What you should do: Entries follow. Give back exactly the lines starting at the one containing "(** A list depends on its own jumps only. *)" and ending at the one containing "intros Heq H.", and no other lines.

Information given:
-*-*-
(* ===== verification/JumpThm.v ===== *)
(** * JumpThm: jump lists of the code generator

    Jumps whose target is not known yet form lists, threaded through their own
    offset fields.  A list stands for the positions of its jumps; appending
    concatenates, and resolving makes every jump of the list go to the target. *)

From S2P Require Import Prelude Types Bytecode BcWrite Util Lex Gen Parse GenConst Intern Vm.
#[local] Open Scope word_scope.
#[local] Open Scope gen_scope.
#[local] Coercion bcop_code : BCOp >-> Z.

Implicit Types (code : list (Z * Z)) (p l : Z) (ps : list Z).

(** ** Lists *)

Definition ins_in code (p : Z) : option Z := if 0 <=? p then fst <$> code !! Z.to_nat p else None.
Definition next_in code (p : Z) : option Z :=
  i ← ins_in code p; Some (if u32 (bc_j i) =? NO_JMP then NO_JMP else u32 (p + 1 + bc_j i)).

Lemma next_jump_in f p : next_jump f p = next_in (fs_code f) p.
Proof. done. Qed.

(** The list at [l] consists of the jumps at [ps]. *)
Inductive jlist code : Z -> list Z -> Prop :=
  | jl_nil : jlist code NO_JMP []
  | jl_cons p l ps : p <> NO_JMP -> next_in code p = Some l -> jlist code l ps -> jlist code p (p :: ps).

Lemma jlist_det code l ps ps' : jlist code l ps -> jlist code l ps' -> ps = ps'.
Proof.
  intros H. revert ps'. induction H as [|p l ps Hp Hn _ IH]; intros ps' H'; inversion H'; try done; subst; try done.
  f_equal. apply IH. congruence.
Qed.
Lemma jlist_suffix code l ps p ps' : jlist code l (ps ++ p :: ps') -> jlist code p (p :: ps').
Proof.
  revert l. induction ps as [|q ps IH]; intros l H; inversion H; subst; [done|]. by eapply IH.
Qed.
Lemma jlist_NoDup code l ps : jlist code l ps -> NoDup ps.
Proof.
  induction 1 as [|p l ps Hp Hn H IH]; [constructor|]. constructor; [|done]. intros Hin.
  apply list_elem_of_split in Hin as (a & b & ->). apply jlist_suffix in H as H1.
  assert (E : p :: a ++ p :: b = p :: b) by (eapply jlist_det; [by econstructor|done]).
  injection E as E. apply (f_equal length) in E. rewrite length_app in E. cbn in E. lia.
Qed.
Lemma next_in_range code p l : next_in code p = Some l -> 0 <= p < Z.of_nat (length code).
Proof.
  unfold next_in, ins_in. destruct (Z.leb_spec 0 p); [|done]. destruct (code !! Z.to_nat p) eqn:E; [|done].
  apply lookup_lt_Some in E. intros _. lia.
Qed.
Lemma jlist_range code l ps p : jlist code l ps -> p ∈ ps -> 0 <= p < Z.of_nat (length code).
Proof.
  induction 1 as [|q l ps Hq Hn _ IH]; intros Hin; [by apply not_elem_of_nil in Hin|].
  apply elem_of_cons in Hin as [->|Hin]; [by eapply next_in_range|by apply IH].
Qed.
(** The fuel of the walks is enough. *)
Lemma jlist_length code l ps : jlist code l ps -> (length ps <= length code)%nat.
Proof.
  intros H. rewrite <- (length_seq (length code) 0), <- (length_map Z.to_nat ps).
  apply submseteq_length, NoDup_submseteq.
  - apply NoDup_fmap_2_strong; [|by eapply jlist_NoDup]. intros x y Hx Hy E.
    pose proof (jlist_range _ _ _ _ H Hx). pose proof (jlist_range _ _ _ _ H Hy). lia.
  - intros x Hx. apply list_elem_of_fmap in Hx as (p & -> & Hp). pose proof (jlist_range _ _ _ _ H Hp).
    apply elem_of_seq. lia.
Qed.
(** A list depends on its own jumps only. *)
Lemma jlist_frame code code' l ps : (forall p, p ∈ ps -> ins_in code' p = ins_in code p) -> jlist code l ps -> jlist code' l ps.
Proof.
  intros Heq H. induction H as [|p l ps Hp Hn _ IH]; [constructor|].
  econstructor; [done| |apply IH; intros; apply Heq; by right]. unfold next_in in *. rewrite Heq; [done|by left].
Qed.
-*-*-
Solution:
(** A list depends on its own jumps only. *)
Lemma jlist_frame code code' l ps : (forall p, p ∈ ps -> ins_in code' p = ins_in code p) -> jlist code l ps -> jlist code' l ps.
Proof.
  intros Heq H. induction H as [|p l ps Hp Hn _ IH]; [constructor|].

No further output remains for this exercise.